Introduction to ‘Serge Daney and the Promise of Cinema’
Serge Daney (1944–1992) remains one of the 20th century’s most influential film critics. Growing up in Paris, he developed an early passion for cinema. His first article appeared in Visages du cinéma in 1962 and, by 1964, he had joined the editorial team of Cahiers du cinéma, becoming editor-in-chief in 1973. In 1981, he moved to Libération, expanding his focus to television and media. A decade later, he co-founded Trafic, envisioning it as “a place to re-view,”1 offering space for reflection beyond the pace of current events.
Just months before his death, in response to a question of Régis Debray about the images “that looked at you when you were a child”, Daney was unequivocal: “the first image that counted for me, almost the definitive image, wasn’t a cinema image, it was the geography atlas”. For Daney, world maps held the promise of becoming “a citizen of the world” — a promise he later believed he had largely fulfilled through his life in cinema, telling Debray: “I’ve lived from that world map”.2 Throughout his life, Daney would remain a keen traveller — of both the world and cinema — and found solace in voyaging “without luggage, totally self-sufficient in his dispossession.” Travelling meant “leaving no images, no trace: being clandestine in the world.”3
As a country that was “still missing” from his map, cinema embodied a deeply felt promise of universality.
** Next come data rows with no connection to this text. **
Definition _adpll_test_dco_freq (d : string) (targ_rate : Z) : M world Z :=
  dd ← get_dpll d;
  if has_type dd TI814X_ADPLL_LS_TYPE then
    match dco_loop DCO_FUEL ADPLLS_DCO_FREQ_MIN ADPLLS_DCO_FREQ_MAX
            TI814X_ADPLLS_MIN_M2_DIV TI814X_ADPLLS_MAX_M2_DIV targ_rate (dd_post_div_m2 dd) with
    | None => fail NoFuel
    | Some (r, m2, _) =>
        when (r =? ADPLL_DCO_VALID) (upd_dpll d (set_dd_last_rounded_m2 m2));; ret r
    end
  else
    match dco_loop DCO_FUEL ADPLLJ_DCO_FREQ_MIN_HS2 ADPLLJ_DCO_FREQ_MAX_HS1
            TI814X_ADPLLJ_MIN_M2_DIV TI814X_ADPLLJ_MAX_M2_DIV targ_rate (dd_post_div_m2 dd) with
    | None => fail NoFuel
    | Some (r, m2, dco_freq) =>
        when (r =? ADPLL_DCO_VALID)
          (upd_dpll d (set_dd_last_rounded_m2 m2);;
           upd_dpll d (set_dd_dco_freq_sel
             (if dco_freq <=? ADPLLJ_DCO_FREQ_MAX_HS2 then ADPLLJ_MODE_HS2
              else ADPLLJ_MODE_HS1)));;
        ret r
    end.

(** What is left in [*sd_div], which held [sd_div]. *)
Definition _lookup_sddiv (clk : string) (sd_div m n : Z) : M world Z :=
  k ← get_clk clk;
  p ← deref (ck_parent k);
  pk ← get_clk p;
  let clkinp := ck_rate pk / 100000 in
  mod1 ← modu (u32 (clkinp * m)) (250 * n);
  sd ← divu (u32 (clkinp * m)) (250 * n);
  let mod2 := sd mod 10 in
  let sd := sd / 10 in
  let sd := if negb (mod1 =? 0) || negb (mod2 =? 0) then u32 (sd + 1) else sd in
  ret (if (TI814X_ADPLLJ_MIN_SD_DIV <=? sd) && (sd <=? TI814X_ADPLLJ_MAX_SD_DIV)
       then sd else sd_div).

Definition _dpll_get_rounded_vals (clk : string) (target_rate : Z) : M world Z :=
  k ← get_clk clk;
  match ck_dpll_data k with
  | None => ret (- EINVAL)
  | Some d =>
      upd_dpll d (fun dd => set_dd_last_rounded_n (dd_pre_div_n dd) dd);;
      p ← deref (ck_parent k);
      pk ← get_clk p;
      let inp_rate := ck_rate pk in
      r ← _adpll_test_dco_freq d target_rate;
      if negb (r =? 0) then ret r else
      let scaled_inp_rate := inp_rate / ADPLL_ROUNDING_DIVIDER in
      let scaled_targ_rate := target_rate / ADPLL_ROUNDING_DIVIDER in
      dd ← get_dpll d;
      let dividend := u32 (u32 (scaled_targ_rate * (dd_pre_div_n dd + 1)) * dd_last_rounded_m2 dd) in
      quotient ← divu dividend scaled_inp_rate;
      remainder ← modu dividend scaled_inp_rate;
      let rremainder := target_rate mod ADPLL_ROUNDING_DIVIDER in
      let m := u16 quotient in
      if (m <? TI814X_ADPLL_MIN_MULT) || (dd_max_multiplier dd <? m) then ret (- EINVAL) else
      upd_dpll d (set_dd_last_rounded_m m);;
      (if (remainder =? 0) && (rremainder =? 0) then upd_dpll d (set_dd_last_rounded_frac_m 0)
       else
         frac ← divu (u32 (Z.shiftl remainder 18)) scaled_inp_rate;
         let rfraction := u32 (rremainder * (dd_last_rounded_n dd + 1)) in
         let rfraction := Z.shiftl (rfraction * dd_last_rounded_m2 dd) 18 in
         rfraction ← divu rfraction inp_rate;
         let frac_m := u32 (frac + rfraction) in
         upd_dpll d (set_dd_last_rounded_frac_m frac_m);;
         let frac_overflow := Z.shiftr frac_m 18 in
         when (0 <? frac_overflow)
           (upd_dpll d (fun dd => set_dd_last_rounded_m
              (u16 (dd_last_rounded_m dd + frac_overflow)) dd);;
            upd_dpll d (set_dd_last_rounded_frac_m (Z.land frac_m TI814X_ADPLL_FRACT_MULT_MASK))));;
      ret 0
  end.

(** ** The functions of the clock tables *)

Definition ti814x_init_dpll_parent (clk : string) : M world unit :=
  k ← get_clk clk;
  match ck_dpll_data k with
  | None => ret tt
  | Some d =>
      dd ← get_dpll d;
      v ← __raw_readl (dd_control_reg dd);
      let v := lsr (Z.land v (lsl 1 (dd_bypass_bit dd))) (dd_bypass_bit dd) in
      when (v =? 1) (clk_reparent clk (Some (dd_clk_bypass dd)))
  end.

Definition ti814x_get_dpll_rate (clk : string) : M world Z :=
  k ← get_clk clk;
  match ck_dpll_data k with
  | None => ret 0
  | Some d =>
      dd ← get_dpll d;
      ctrl ← __raw_readl (dd_control_reg dd);
      let v := Z.lor (Z.land ctrl (lsl 1 (dd_bypass_bit dd)))
                     (Z.land ctrl (lsl 1 (dd_stby_ret_bit dd))) in
      if negb (v =? 0) then b ← get_clk (dd_clk_bypass dd); ret (ck_rate b) else
      v ← __raw_readl (dd_mult_div1_reg dd);
      let m := field_get (dd_mult_mask dd) v in
      v ← __raw_readl (dd_frac_mult_reg dd);
      let frac_m := field_get (dd_frac_mult_mask dd) v in
      let num := u32 (lsl m 18 + frac_m) in
      v ← __raw_readl (dd_div_m2n_reg dd);
      let n := field_get (dd_div_n_mask dd) v in
      let m2 := field_get (dd_div_m2_mask dd) v in
      let den := u32 (lsl (u32 (n + 1)) 18 * m2) in
      rk ← get_clk (dd_clk_ref dd);
      q ← divu (u64 (ck_rate rk * num)) den;
      ret (u32 q)
  end.

Definition ti814x_dpll_recalc (clk : string) : M world Z := ti814x_get_dpll_rate clk.

Definition ti814x_dpll_dco_recalc `{SOC : Soc} (clk : string) : M world Z :=
  if omap_rev =? TI8148_REV_ES1_0 then ti814x_get_dpll_rate clk else
  dd ← clk_dpll clk;
  v ← __raw_readl (dd_div_m2n_reg dd);
  let m2 := u8 (Z.land v (dd_div_m2_mask dd)) in
  let m2 := lsr m2 (__ffs (dd_div_m2_mask dd)) in
  r ← ti814x_get_dpll_rate clk;
  ret (u32 (r * m2)).

Definition ti814x_dpll_enable (clk : string) : M world Z :=
  k ← get_clk clk;
  match ck_dpll_data k with
  | None => ret (- EINVAL)
  | Some d =>
      dd ← get_dpll d;
      set_bits (dd_enable_mask dd) (dd_control_reg dd);;
      v ← __raw_readl (dd_idlest_reg dd);
      when (negb (field_get TI814X_ADPLL_STBYRET_ACK_MASK v =? 0))
        (clear_bits (lsl 1 (dd_stby_ret_bit dd)) (dd_control_reg dd);;
         _ti814x_wait_dpll_ret_ack clk ST_ADPLL_ACTIVE;;
         ret tt);;
      b ← get_clk (dd_clk_bypass dd);
      r ← (if ck_rate k =? ck_rate b then _ti814x_dpll_bypass clk else _ti814x_dpll_lock clk);
      when (r =? 0) (rate ← ti814x_get_dpll_rate clk; upd_clk clk (set_ck_rate rate));;
      ret r
  end.

Definition ti814x_dpll_disable (clk : string) : M world unit :=
  dd ← clk_dpll clk;
  clear_bits (dd_enable_mask dd) (dd_control_reg dd);;
  _ti814_dpll_stop clk;;
  ret tt.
Daney himself longed for a shared imaginary space through cinema, a global citizenship of viewers, where images connect us without requiring us to be the same, allowing us to imagine ourselves somehow in relation to the world; a way of taking without owning, of belonging without opting in.
Last year, Daney would have turned eighty. We seized the occasion to reflect on the continued resonance of his writings and ideas through an issue comprising contributions from critics, academics and translators from around the world — one that reminds us of the promise of that missing country called cinema: an imaginary space that is nonetheless home to “true inhabitants who [speak] the same language.”4 5 6
- 1Video recording of Serge Daney’s presentation of Trafic at Jeu de Paume, Paris, 5 May, 1992.
- 2From the video interview Serge Daney: Itinéraire d’un ciné-fils by Pierre-André Boutang and Dominique Rabourdin, 1992.
- 3Serge Daney, Postcards from the Cinema, trans. Paul Douglas Grant (Oxford: Berg Press, 2007), p. 97-98.
- 4Ibid, p. 78.
- 5Photo Serge Daney, Françoise Huguier / Agence VU
- 6In conjunction with the publication of this issue, an eponymous screening programme will take place at the ICA in London.